本来ならムヘカルに功績を立てて罪を償う機会を与えようと思っていたのに、今の話だと、本当にムヘカルが彼らを連れてきたのだろうか?
彼女は眉をひそめた。
ムヘカルは口を開いた。「不正に証明書を偽造し、違法に人を出入国させたのは、確かに私の過ちです。罰を受ける覚悟はできています。あなた方の判断に従います。」
これらの罪状は一見大きくないが、判決は恐らく3、4年の懲役になるだろう。
寺田凛奈はムヘカルがこれほど素直に自分の罪を認めたのを見て、思わず尋ねた。「私の知る限り、暗殺者連盟はこのような依頼は受けないはずです。今回は、なぜ引き受けたのですか?」
ムヘカルは非常にくつろいだ様子で、大胆に椅子に座っていた。その雄々しい体格で小さな取調室の椅子に座ると、まるで次の瞬間には椅子が壊れそうな感じだった。
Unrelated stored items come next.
(* ===== verification/Adc.v ===== *)
(** The SAB80535 single-conversion ADC (src/core.c): sab_adc_*. *)
From S2P Require Import Prelude State Machine Ports.

Definition sab_adc_set_busy (aBusy : bool) (c : em8051) : em8051 :=
  let i := SAB_SFR_INDEX EM8051_SAB_SFR_ADCON in
  let c := set_mSABADCBusy aBusy c in
  if aBusy then set_sfr i (Z.lor (sfr c i) SAB_ADCONMASK_BSY) c
  else set_sfr i (clr (sfr c i) SAB_ADCONMASK_BSY) c.

Definition sab_adc_references_valid (aDAPR : Z) : bool :=
  let lower := u8 (Z.land aDAPR 0x0f) in
  let upper_nibble := u8 (Z.shiftr aDAPR 4) in
  let upper := if upper_nibble =? 0 then 16 else upper_nibble in
  if (12 <? lower) || (negb (upper_nibble =? 0) && (upper_nibble <? 4)) || (upper <? lower)
  then false
  else 4 <=? u8 (upper - lower).

(** 32-bit unsigned arithmetic throughout; [u8] at the return. *)
Definition sab_adc_convert (aInput aDAPR : Z) : Z :=
  let lower := u32 (Z.land aDAPR 0x0f) in
  let upper_nibble := u32 (Z.shiftr aDAPR 4) in
  let upper := if upper_nibble =? 0 then 16 else upper_nibble in
  let scaled_input := u32 (16 * u32 aInput) in
  let lower_endpoint := u32 (65535 * lower) in
  let upper_endpoint := u32 (65535 * upper) in
  if scaled_input <=? lower_endpoint then 0
  else if upper_endpoint <=? scaled_input then 0xff
  else
    let numerator := u32 (u32 (scaled_input - lower_endpoint) * 256) in
    let denominator := u32 (65535 * u32 (upper - lower)) in
    let result := numerator / denominator in
    u8 (if 0xff <? result then 0xff else result).

Definition sab_adc_request_start (c : em8051) : em8051 :=
  let c := if negb (mSABADCStartPending c)
           then set_mSABADCArmRestart (mSABADCActive c || mSABADCArmed c) c else c in
  set_mSABADCStartPending true
    (set_mSABADCCycles 0 (set_mSABADCArmed false (set_mSABADCActive false c))).

Definition sab_adc_finish_sfr_transaction (c : em8051) : em8051 :=
  if negb (is_sab c) then c else
  let c := if negb (mSABSfrWriteDepth c =? 0)
           then set_mSABSfrWriteDepth (mSABSfrWriteDepth c - 1) c else c in
  let c := sab_adc_set_busy (mSABADCBusy c) c in
  if (mSABSfrWriteDepth c =? 0) && mSABADCStartPending c
  then set_mSABADCArmed true (set_mSABADCStartPending false c)
  else c.

Definition em8051_sab_adc_set_input (aChannel aNormalizedInput : Z) (c : em8051) : bool * em8051 :=
  if negb (is_sab c) || (EM8051_SAB_ADC_CHANNEL_COUNT <=? aChannel) then (false, c)
  else (true, set_mSABADCInputs (seti (mSABADCInputs c) aChannel (u16 aNormalizedInput)) c).

(** The sample and the mode latched in the first cycle of a conversion. *)
Definition sab_adc_latch (c : em8051) : em8051 :=
  let adcon := sfr c (SAB_SFR_INDEX EM8051_SAB_SFR_ADCON) in
  let c := set_mSABADCLatchedChannel (Z.land adcon SAB_ADCONMASK_MX) c in
  let c := set_mSABADCLatchedDAPR (sfr c (SAB_SFR_INDEX EM8051_SAB_SFR_DAPR)) c in
  let c := set_mSABADCLatchedInput (geti (mSABADCInputs c) (mSABADCLatchedChannel c)) c in
  let c := set_mSABADCReferenceValid (sab_adc_references_valid (mSABADCLatchedDAPR c)) c in
  let c := set_mSABADCContinuousRequested (has adcon SAB_ADCONMASK_ADM) c in
  sab_adc_set_busy true
    (set_mSABADCCycles 1 (set_mSABADCActive true (set_mSABADCArmed false c))).

Section Adc.
Context {W : Type} {HostW : Host W}.

Definition sab_adc_trace_emit (aEvent : adc_trace_event) (aMachineCycle : Z) : M W () :=
  c ← get_cpu;
  when (negb (sab_adc_trace c =? 0))
    (observe (call_adc_trace (sab_adc_trace c)
      {| ar_event := aEvent; ar_machine_cycle := aMachineCycle;
         ar_channel := mSABADCLatchedChannel c; ar_dapr := mSABADCLatchedDAPR c;
         ar_normalized_input := mSABADCLatchedInput c;
         ar_addat := sfr c (SAB_SFR_INDEX EM8051_SAB_SFR_ADDAT);
         ar_busy := mSABADCBusy c;
         ar_iadc := has (sfr c (SAB_SFR_INDEX EM8051_SAB_SFR_IRCON)) SAB_IRCONMASK_IADC;
         ar_references_valid := mSABADCReferenceValid c;
         ar_continuous_requested := mSABADCContinuousRequested c |} (sab_adc_trace_user c))).

Definition sab_adc_tick : M W () :=
  c ← get_cpu;
  if negb (is_sab c) || mSABADCStartPending c then mret () else
  let machine_cycle := u64 (mMachineCycleCount c + 1) in
  if mSABADCArmed c then
    modify sab_adc_latch ;;
    sab_adc_trace_emit (if mSABADCArmRestart c then EM8051_SAB_ADC_TRACE_RESTART
                        else EM8051_SAB_ADC_TRACE_START) machine_cycle ;;
    modify (set_mSABADCArmRestart false)
  else if negb (mSABADCActive c) then mret ()
  else
    modify (set_mSABADCCycles (mSABADCCycles c + 1)) ;;
    c ← get_cpu;
    if mSABADCCycles c <? 15 then mret ()
    else
      when (mSABADCReferenceValid c)
        (modify (set_sfr (SAB_SFR_INDEX EM8051_SAB_SFR_ADDAT)
          (sab_adc_convert (mSABADCLatchedInput c) (mSABADCLatchedDAPR c)))) ;;
      modify (set_mSABADCActive false) ;;
      modify (sab_adc_set_busy false) ;;
      ircon ← gets (fun c => sfr c (SAB_SFR_INDEX EM8051_SAB_SFR_IRCON));
      emu_cpu_irq_write (SAB_SFR_INDEX EM8051_SAB_SFR_IRCON)
        (Z.lor ircon SAB_IRCONMASK_IADC) machine_cycle ;;
      sab_irq_sync ;;
      sab_adc_trace_emit EM8051_SAB_ADC_TRACE_COMPLETE machine_cycle.

End Adc.
(* ===== verification/Irq.v ===== *)
(** The Siemens interrupt controller (src/core.c): priorities, request flags,
    vector-entry clearing and RETI. Arbitration itself (handle_sab_interrupts)
    pushes on the CPU stack and is modelled in Interrupts.v. *)
From S2P Require Import Prelude State Machine Ports.

Definition gSABIrqVectors : list Z :=
  [EM8051_SAB_VECTOR_INT0; EM8051_SAB_VECTOR_TIMER0; EM8051_SAB_VECTOR_INT1;
   EM8051_SAB_VECTOR_TIMER1; EM8051_SAB_VECTOR_UART; EM8051_SAB_VECTOR_TIMER2;
   EM8051_SAB_VECTOR_ADC; EM8051_SAB_VECTOR_INT2; EM8051_SAB_VECTOR_INT3;
   EM8051_SAB_VECTOR_INT4; EM8051_SAB_VECTOR_INT5; EM8051_SAB_VECTOR_INT6].

Definition sab_irq_arm_inhibit (c : em8051) : em8051 :=
  set_mSABIrqInhibitInstructions (if mInInstruction c then 2 else 1) c.

Definition sab_irq_priority (c : em8051) (aSource : Z) : Z :=
  let pair := if EM8051_SAB_IRQ_ADC <=? aSource then aSource - EM8051_SAB_IRQ_ADC else aSource in
  let bit := u8 (Z.shiftl 1 pair) in
  let ip0 := sfr c (SAB_SFR_INDEX EM8051_SAB_SFR_IP0) in
  let ip1 := sfr c (SAB_SFR_INDEX EM8051_SAB_SFR_IP1) in
  u8 (Z.lor (if has ip0 bit then 1 else 0) (if has ip1 bit then 2 else 0)).

Definition sab_irq_timer2_is_enabled (c : em8051) : bool :=
  let ien0 := sfr c (SAB_SFR_INDEX EM8051_SAB_SFR_IEN0) in
  let ien1 := sfr c (SAB_SFR_INDEX EM8051_SAB_SFR_IEN1) in
  let ircon := sfr c (SAB_SFR_INDEX EM8051_SAB_SFR_IRCON) in
  (has ircon SAB_IRCONMASK_TF2 && has ien0 IEMASK_ET2) ||
  (has ircon SAB_IRCONMASK_EXF2 && has ien1 SAB_IEN1MASK_EXEN2).

Definition sab_irq_auto_clear (aSource : Z) (c : em8051) : em8051 :=
  let tcon := sfr c REG_TCON in
  let i := SAB_SFR_INDEX EM8051_SAB_SFR_IRCON in
  if aSource =? EM8051_SAB_IRQ_INT0 then
    if has tcon TCONMASK_IT0 then set_sfr REG_TCON (clr tcon TCONMASK_IE0) c else c
  else if aSource =? EM8051_SAB_IRQ_TIMER0 then set_sfr REG_TCON (clr tcon TCONMASK_TF0) c
  else if aSource =? EM8051_SAB_IRQ_INT1 then
    if has tcon TCONMASK_IT1 then set_sfr REG_TCON (clr tcon TCONMASK_IE1) c else c
  else if aSource =? EM8051_SAB_IRQ_TIMER1 then set_sfr REG_TCON (clr tcon TCONMASK_TF1) c
  else if (EM8051_SAB_IRQ_INT2 <=? aSource) && (aSource <=? EM8051_SAB_IRQ_INT6) then
    set_sfr i (clr (sfr c i) (Z.shiftl 1 (aSource - EM8051_SAB_IRQ_ADC))) c
  else c.

(** The request register and the mask of both members of a source. *)
Definition sab_irq_request_flag (aSource : Z) : option (Z * Z) :=
  let ircon := SAB_SFR_INDEX EM8051_SAB_SFR_IRCON in
  if aSource =? EM8051_SAB_IRQ_INT0 then Some (REG_TCON, TCONMASK_IE0)
  else if aSource =? EM8051_SAB_IRQ_TIMER0 then Some (REG_TCON, TCONMASK_TF0)
  else if aSource =? EM8051_SAB_IRQ_INT1 then Some (REG_TCON, TCONMASK_IE1)
  else if aSource =? EM8051_SAB_IRQ_TIMER1 then Some (REG_TCON, TCONMASK_TF1)
  else if aSource =? EM8051_SAB_IRQ_UART then Some (REG_SCON, Z.lor SCONMASK_RI SCONMASK_TI)
  else if aSource =? EM8051_SAB_IRQ_TIMER2 then
    Some (ircon, Z.lor SAB_IRCONMASK_TF2 SAB_IRCONMASK_EXF2)
  else if aSource =? EM8051_SAB_IRQ_ADC then Some (ircon, SAB_IRCONMASK_IADC)
  else if (EM8051_SAB_IRQ_INT2 <=? aSource) && (aSource <=? EM8051_SAB_IRQ_INT6) then
    Some (ircon, u8 (Z.shiftl 1 (aSource - EM8051_SAB_IRQ_ADC)))
  else None.

Section Irq.
Context {W : Type} {HostW : Host W}.

Definition sab_irq_trace_emit (aEvent : irq_trace_event) (aSource aPriority : Z)
    (aAsserted : bool) (aPendingSnapshot : Z) : M W () :=
  c ← get_cpu;
  when (negb (sab_irq_trace c =? 0))
    (observe (call_irq_trace (sab_irq_trace c)
      {| ir_event := aEvent; ir_machine_cycle := mMachineCycleCount c;
         ir_pc := if mInInstruction c then mTracePC c else mPC c;
         ir_source := aSource; ir_priority := aPriority; ir_asserted := aAsserted;
         ir_global_enabled := has (sfr c (SAB_SFR_INDEX EM8051_SAB_SFR_IEN0)) IEMASK_EA;
         ir_pending_mask := aPendingSnapshot; ir_enabled_mask := mSABIrqEnabled c;
         ir_in_service_mask := mSABIrqInService c;
         ir_in_service_depth := mSABIrqDepth c |} (sab_irq_trace_user c))).

Definition em8051_sab_irq_set_pending (aSource : Z) (aPending : bool) : M W bool :=
  c ← get_cpu;
  if negb (is_sab c) || (EM8051_SAB_IRQ_SOURCE_COUNT <=? u32 aSource) then mret false else
  match sab_irq_request_flag aSource with
  | None => mret false
  | Some (request_index, request_mask) =>
    (if aPending then
       let request_mask :=
         if aSource =? EM8051_SAB_IRQ_UART then SCONMASK_RI
         else if aSource =? EM8051_SAB_IRQ_TIMER2 then SAB_IRCONMASK_TF2 else request_mask in
       emu_cpu_irq_write request_index (Z.lor (sfr c request_index) request_mask)
         (mMachineCycleCount c)
     else modify (set_sfr request_index (clr (sfr c request_index) request_mask))) ;;
    sab_irq_sync ;;
    c ← get_cpu;
    sab_irq_trace_emit EM8051_SAB_IRQ_TRACE_REQUEST aSource (sab_irq_priority c aSource)
      aPending (mSABIrqPending c) ;;
    mret true
  end.

(** The PSW bits RETI compares. *)
Definition PSW_CHECKED : Z :=
  Z.lor PSWMASK_OV (Z.lor PSWMASK_RS0 (Z.lor PSWMASK_RS1 (Z.lor PSWMASK_AC PSWMASK_C))).

(** The three saved-register comparisons of a return from interrupt, against
    entry [index] of the arrays [accs], [psws] and [sps] of the CPU; [true] when
    an abort was requested, which ends the instruction. *)
Definition iret_checks (accs psws sps : em8051 -> list Z) (index aOriginalSP : Z) : M W bool :=
  c ← get_cpu;
  acc ← in_range (aget (accs c) index);
  when (negb (acc =? sfr c REG_ACC)) (em8051_raise_exception EXCEPTION_IRET_ACC_MISMATCH) ;;
  b ← em8051_execution_aborted;
  if b then mret true else
  c ← get_cpu;
  sp ← in_range (aget (sps c) index);
  when (negb (sp =? aOriginalSP)) (em8051_raise_exception EXCEPTION_IRET_SP_MISMATCH) ;;
  b ← em8051_execution_aborted;
  if b then mret true else
  c ← get_cpu;
  psw ← in_range (aget (psws c) index);
  if negb (Z.land psw PSW_CHECKED =? Z.land (sfr c REG_PSW) PSW_CHECKED) then
    em8051_raise_exception EXCEPTION_IRET_PSW_MISMATCH ;;
    em8051_execution_aborted
  else mret false.

Definition em8051_sab_irq_reti (aOriginalSP : Z) : M W () :=
  c ← get_cpu;
  if negb (is_sab c) then mret () else
  let depth := mSABIrqDepth c in
  if depth =? 0 then modify sab_irq_arm_inhibit
  else
    let index := u8 (depth - 1) in
    source ← in_range (aget (mSABIrqSourceStack c) index);
    priority ← in_range (aget (mSABIrqPriorityStack c) index);
    aborted ← iret_checks mSABIrqSavedACC mSABIrqSavedPSW mSABIrqSavedSP index aOriginalSP;
    if aborted then mret ()
    else
      modify (set_mSABIrqDepth index) ;;
      modify (fun c => set_mSABIrqInService
        (Z.land (mSABIrqInService c) (u16 (Z.lnot (SAB_IRQ_BIT source)))) c) ;;
      sab_irq_sync ;;
      c ← get_cpu;
      sab_irq_trace_emit EM8051_SAB_IRQ_TRACE_RELEASE source priority false (mSABIrqPending c) ;;
      modify sab_irq_arm_inhibit.

End Irq.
彼は袖をまくり上げ、腕の龍の刺青を見せた。まさにヤクザのような不良青年に見えた。
彼はニヤリと笑った。「他に理由があるわけないでしょう?相手が大金をくれたからですよ!」
お金……
寺田凛奈が何も言わないうちに、石山博義が口を開いた。「ムヘカルさん、私の知る限り、彼らの入国に対してあなたは1000万円しか受け取っていません。この金額は他の人なら心動かされるかもしれませんが、あなたは数億の資産がある人です。このような小さな仕事に興味を示すはずがありません。だから私たちの調査に協力してほしいのです。合理的な理由を示してください。さもなければ、あなたが神秘組織と共謀していると考えざるを得ません。」
石山博義の疑いには根拠があり、寺田凛奈も反論できなかった。